Вопрос о необходимости спасения европейской науки путем предоставления ученым и профессорам европейских стран убежища в США был поднят американским политическим деятелем Элвином Джонсоном в 1933 году, сразу после прихода Гитлера к власти. Таким образом, Джонсон, пользуясь выражением Карла Поппера, «поплыл против течения» в тот самый момент, когда Америка, измученная Великой депрессией, крайностями абстиненции и гангстерскими войнами, все больше погружалась в пучину изоляционистских иллюзий. Призыв Джонсона был обращен к частным благотворительным организациям, и нет ничего удивительного в том, что среди первых откликнувшихся был Рокфеллеровский фонд, уже знакомый читателю по его участию в судьбах Левина, Балинского, Давыдова, Гамова, Капицы, да и многих других героев этой книги. Несколько позже деньги на инициативу Джонсона стали поступать из Фонда Карнеги и от некоторых других благотворителей.

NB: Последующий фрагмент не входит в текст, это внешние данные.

(** * CB2 Bot: webhook authentication, command store, cooldowns and dispatch

    A shallow embedding of [helpers.py] (signature verification) and of
    [main.py] (cooldown handlers, the webhook request handler, the stored
    command table, the command dispatcher and the chat read loop), followed
    by the properties of the design document that concern them.

    Conventions of the embedding.
    - A Python [str] and a Python [bytes] are both a [string] of this file,
      read as the sequence of bytes of the UTF-8 text; [str.encode()] is
      therefore the identity. [str.strip()], [int()] and indexing follow the
      characters of the text; [str.lower()] acts on the ASCII letters only,
      and the properties that depend on folding are stated for ASCII.
    - Python integers are [Z]; the wall clock [time()] is read as a whole
      number of seconds, and a double that is a whole number is the [Z] of
      its value, rounded as the machine rounds it.
    - A function that can raise returns an [outcome]; the process-wide
      globals and the sockets are fields of one [State] that is passed
      through every call. *)

From Stdlib Require Import ZArith List String Ascii Bool Lia.
From stdpp Require Import gmap strings.
Import ListNotations.

#[local] Set Warnings "-register-all".

Local Open Scope string_scope.
Local Open Scope list_scope.
Local Open Scope Z_scope.

(** ** Python string primitives *)

Module Py.

(** [s.lower()], on the ASCII letters: a text in ASCII is folded as
    [str.lower] folds it. A letter outside ASCII is left as it is, where
    [str.lower] folds it too; no such letter becomes an ASCII letter other
    than [k] (of the Kelvin sign) and [i] (of the dotted capital I). *)
Definition lower_ascii (c : ascii) : ascii :=
  let n := N_of_ascii c in
  if ((65 <=? n) && (n <=? 90))%N then ascii_of_N (n + 32) else c.

Fixpoint lower (s : string) : string :=
  match s with
  | EmptyString => EmptyString
  | String c s' => String (lower_ascii c) (lower s')
  end.

(** [s.startswith(p)]. *)
Fixpoint startswith (p s : string) : bool :=
  match p, s with
  | EmptyString, _ => true
  | String a p', String b s' => if ascii_dec a b then startswith p' s' else false
  | String _ _, EmptyString => false
  end.

(** [sub in s] for two strings: [sub] occurs in [s] as a contiguous run. *)
Fixpoint contains (sub s : string) : bool :=
  startswith sub s ||
  match s with
  | EmptyString => false
  | String _ s' => contains sub s'
  end.

(** [s.find(sub)]: the least index where [sub] occurs, or [-1]. *)
Fixpoint find_from (i : Z) (sub s : string) : Z :=
  if startswith sub s then i
  else match s with
       | EmptyString => -1
       | String _ s' => find_from (i + 1) sub s'
       end.

Definition find (sub s : string) : Z := find_from 0 sub s.

(** [s[n:]] for a non-negative [n]. *)
Fixpoint drop (n : nat) (s : string) : string :=
  match n, s with
  | O, _ => s
  | S _, EmptyString => EmptyString
  | S n', String _ s' => drop n' s'
  end.

(** [s[:n]] for a non-negative [n]. *)
Fixpoint take (n : nat) (s : string) : string :=
  match n, s with
  | O, _ => EmptyString
  | S _, EmptyString => EmptyString
  | S n', String c s' => String c (take n' s')
  end.

(** [s.removeprefix(p)]. *)
Definition removeprefix (p s : string) : string :=
  if startswith p s then drop (String.length p) s else s.

(** [s.split(sep)] for a separator of one character. *)
Fixpoint split_char (sep : ascii) (s : string) : list string :=
  match s with
  | EmptyString => [EmptyString]
  | String c s' =>
      if ascii_dec c sep then EmptyString :: split_char sep s'
      else match split_char sep s' with
           | w :: ws => String c w :: ws
           | [] => [String c EmptyString]
           end
  end.

(** [s.split(sep, 1)]: cut at the first occurrence of [sep] only. *)
Fixpoint split1 (sep s : string) : list string :=
  if startswith sep s then [EmptyString; drop (String.length sep) s]
  else match s with
       | EmptyString => [EmptyString]
       | String c s' =>
           match split1 sep s' with
           | [w] => [String c w]
           | w :: rest => String c w :: rest
           | [] => [String c EmptyString]
           end
       end.

(** [sep.join(l)]. *)
Definition join (sep : string) (l : list string) : string := String.concat sep l.

(** [s.strip(chars)] and [s.strip()]. *)
Fixpoint lstrip_by (f : ascii -> bool) (s : string) : string :=
  match s with
  | EmptyString => EmptyString
  | String c s' => if f c then lstrip_by f s' else s
  end.

Fixpoint rstrip_by (f : ascii -> bool) (s : string) : string :=
  match s with
  | EmptyString => EmptyString
  | String c s' =>
      match rstrip_by f s' with
      | EmptyString => if f c then EmptyString else String c EmptyString
      | r => String c r
      end
  end.

Definition strip_by (f : ascii -> bool) (s : string) : string :=
  rstrip_by f (lstrip_by f s).

Fixpoint mem_ascii (c : ascii) (cs : string) : bool :=
  match cs with
  | EmptyString => false
  | String d cs' => if ascii_dec c d then true else mem_ascii c cs'
  end.

Definition strip_chars (cs s : string) : string :=
  strip_by (fun c => mem_ascii c cs) s.

(** The characters of a string: a byte that continues a UTF-8 sequence
    stays with the byte before it. *)
Definition is_continuation (c : ascii) : bool :=
  let n := N_of_ascii c in ((128 <=? n) && (n <=? 191))%N.

Fixpoint chars (s : string) : list string :=
  match s with
  | EmptyString => []
  | String c s' =>
      match chars s' with
      | String d w :: ws =>
          if is_continuation d then String c (String d w) :: ws
          else String c EmptyString :: String d w :: ws
      | ws => String c EmptyString :: ws
      end
  end.

(** The code point that a character written in UTF-8 stands for. *)
Definition code_point (ch : string) : Z :=
  let n (c : ascii) := Z.of_N (N_of_ascii c) in
  match ch with
  | String a EmptyString => n a
  | String a (String b EmptyString) => (n a - 192) * 64 + (n b - 128)
  | String a (String b (String c EmptyString)) =>
      ((n a - 224) * 64 + (n b - 128)) * 64 + (n c - 128)
  | String a (String b (String c (String d EmptyString))) =>
      (((n a - 240) * 64 + (n b - 128)) * 64 + (n c - 128)) * 64 + (n d - 128)
  | _ => -1
  end.

(** [str.isspace] on one character: the blanks of ASCII, the next line
    and the no-break space, and the spaces and separators from U+1680 to
    U+3000. *)
Definition isspace (cp : Z) : bool :=
  ((9 <=? cp) && (cp <=? 13)) || ((28 <=? cp) && (cp <=? 32))
  || (cp =? 133) || (cp =? 160) || (cp =? 5760)
  || ((8192 <=? cp) && (cp <=? 8202)) || (cp =? 8232) || (cp =? 8233)
  || (cp =? 8239) || (cp =? 8287) || (cp =? 12288).

Fixpoint drop_while {A : Type} (f : A -> bool) (l : list A) : list A :=
  match l with
  | [] => []
  | x :: l' => if f x then drop_while f l' else l
  end.

(** [s.strip()], character by character. *)
Definition strip (s : string) : string :=
  let blank ch := isspace (code_point ch) in
  String.concat EmptyString
    (rev (drop_while blank (rev (drop_while blank (chars s))))).

(** [s[1:]]: the string without its first character. *)
Definition tail (s : string) : string :=
  match s with
  | EmptyString => EmptyString
  | String _ s' => lstrip_by is_continuation s'
  end.

(** [str(n)] for an integer. *)
Definition digit (d : Z) : ascii := ascii_of_N (Z.to_N (48 + d)).

Fixpoint digits_fuel (fuel : nat) (n : Z) (acc : string) : string :=
  match fuel with
  | O => acc
  | S fuel' =>
      let acc' := String (digit (n mod 10)) acc in
      if n <? 10 then acc' else digits_fuel fuel' (n / 10) acc'
  end.

Definition str_of_Z (n : Z) : string :=
  let m := Z.abs n in
  let ds := digits_fuel (S (Z.to_nat (Z.log2 m))) m EmptyString in
  if n <? 0 then String "-" ds else ds.

(** [int(s)] for a string: optional surrounding blanks, an optional sign,
    then decimal digits, single underscores allowed between digits; blanks
    and digits may be those of any script unless the string is ASCII.
    [None] stands for [ValueError]. *)
Definition digit_val (c : ascii) : option Z :=
  let n := N_of_ascii c in
  if ((48 <=? n) && (n <=? 57))%N then Some (Z.of_N n - 48) else None.

Fixpoint parse_digits (need_digit : bool) (acc : Z) (s : string) : option Z :=
  match s with
  | EmptyString => if need_digit then None else Some acc
  | String c s' =>
      if ascii_dec c "_" then
        if need_digit then None else parse_digits true acc s'
      else
        match digit_val c with
        | Some d => parse_digits false (10 * acc + d) s'
        | None => None
        end
  end.

Fixpoint is_ascii (s : string) : bool :=
  match s with
  | EmptyString => true
  | String c s' => (N_of_ascii c <=? 127)%N && is_ascii s'
  end.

Речь шла о создании при Новой школе социальных исследований в Нью-Йорке самостоятельного учебного заведения, получившего название University in Exile, то есть «университет в изгнании», хотя в русскоязычной литературе его принято называть Беженским университетом. Английское название по политическим причинам пришлось почти сразу заменить на The Graduate Faculty of Political and Social Sciences, но по-русски его продолжали называть по-прежнему. Сбор средств на его работу начался в апреле 1933-го, а к октябрю в нем уже стали проводить занятия.
За первые шесть лет существования университета в него прибыли 60 европейских профессоров. Поскольку они ехали на работу и по грантам, им не требовалось получать иммиграционные визы и, следовательно, они не учитывались в иммиграционных квотах. Русских среди первых 60 оказалось немного, но все же они были. Само название этого учебного заведения предполагало, что места в нем предназначались в основном специалистам в гуманитарных и социальных науках, однако привлечение на работу ученых естественных специальностей также не исключалось. Именно для работы здесь Фонд Карнеги направил в 1936 году приглашение Тимофееву-Ресовскому, которым он, как рассказывалось в посвященном ему очерке, не счел возможным воспользоваться.
Начавшаяся в Европе война многократно подстегнула и готовность Новой школы расширять список дисциплин для своего нового подразделения, дополнив его физикой, медициной и искусствознанием, и настойчивость Джонсона в поиске новых профессоров, и щедрость благотворителей, увеличивших ассигнования на их переезд и содержание. Летом 1940 года, обеспокоенная тем, что этот поиск лишь в самой незначительной мере охватывает российскую академическую диаспору, в переписку с Джонсоном вступила Александра Львовна Толстая, проходившая в 1920-м по одному делу с Михаилом Новиковым и Николаем Кольцовым и, в отличие от них, осужденная на три года. Она уже с 1929 года жила в США, где в 1939-м при поддержке международных общественных и американских государственных организаций, а также просто частных лиц (в их числе были инженер Игорь Сикорский, музыкант Сергей Рахманинов, летчик Борис Сергиевский, химик Владимир Ипатьев) создала Фонд имени Льва Толстого. Его первым почетным президентом согласился стать экс-президент США Герберт Гувер. За время своего существования фонд оказал помощь десяткам тысяч беженцев из СССР и перемещенных лиц. Никаких разногласий между Джонсоном и Толстой, в принципе, не было, вопрос заключался лишь в том, чтобы собрать достаточно полную информацию об ученых, рассеявшихся по Европе после бегства из охваченной Гражданской войной России и пришедших в непредсказуемое броуновское движение после начала Второй мировой войны.
Существование подобных специализированных программ отнюдь не означало, что ученые больше заслуживали участия и помощи, чем неученые — скажем, вагоновожатые или шахтеры. Разумеется, ни тем ни другим не место в концлагере. Но помощь этим разным категориям людей организовывалась по-разному. Если спасать, например, узников концлагерей, невзирая на их образование и профессию, то велика вероятность того, что ни один из попавших туда профессоров не окажется среди спасенных просто в силу исключительной малочисленности этой социальной группы. Та же Александра Толстая была обеспокоена судьбой не только ученых, но и оказавшихся в Западной Европе православных. В своих письмах она обращала внимание самых разных корреспондентов на то, что американские благотворительные организации занимались вызволением из беды католиков или лютеран, но ни одна из них не участвовала в судьбе православных.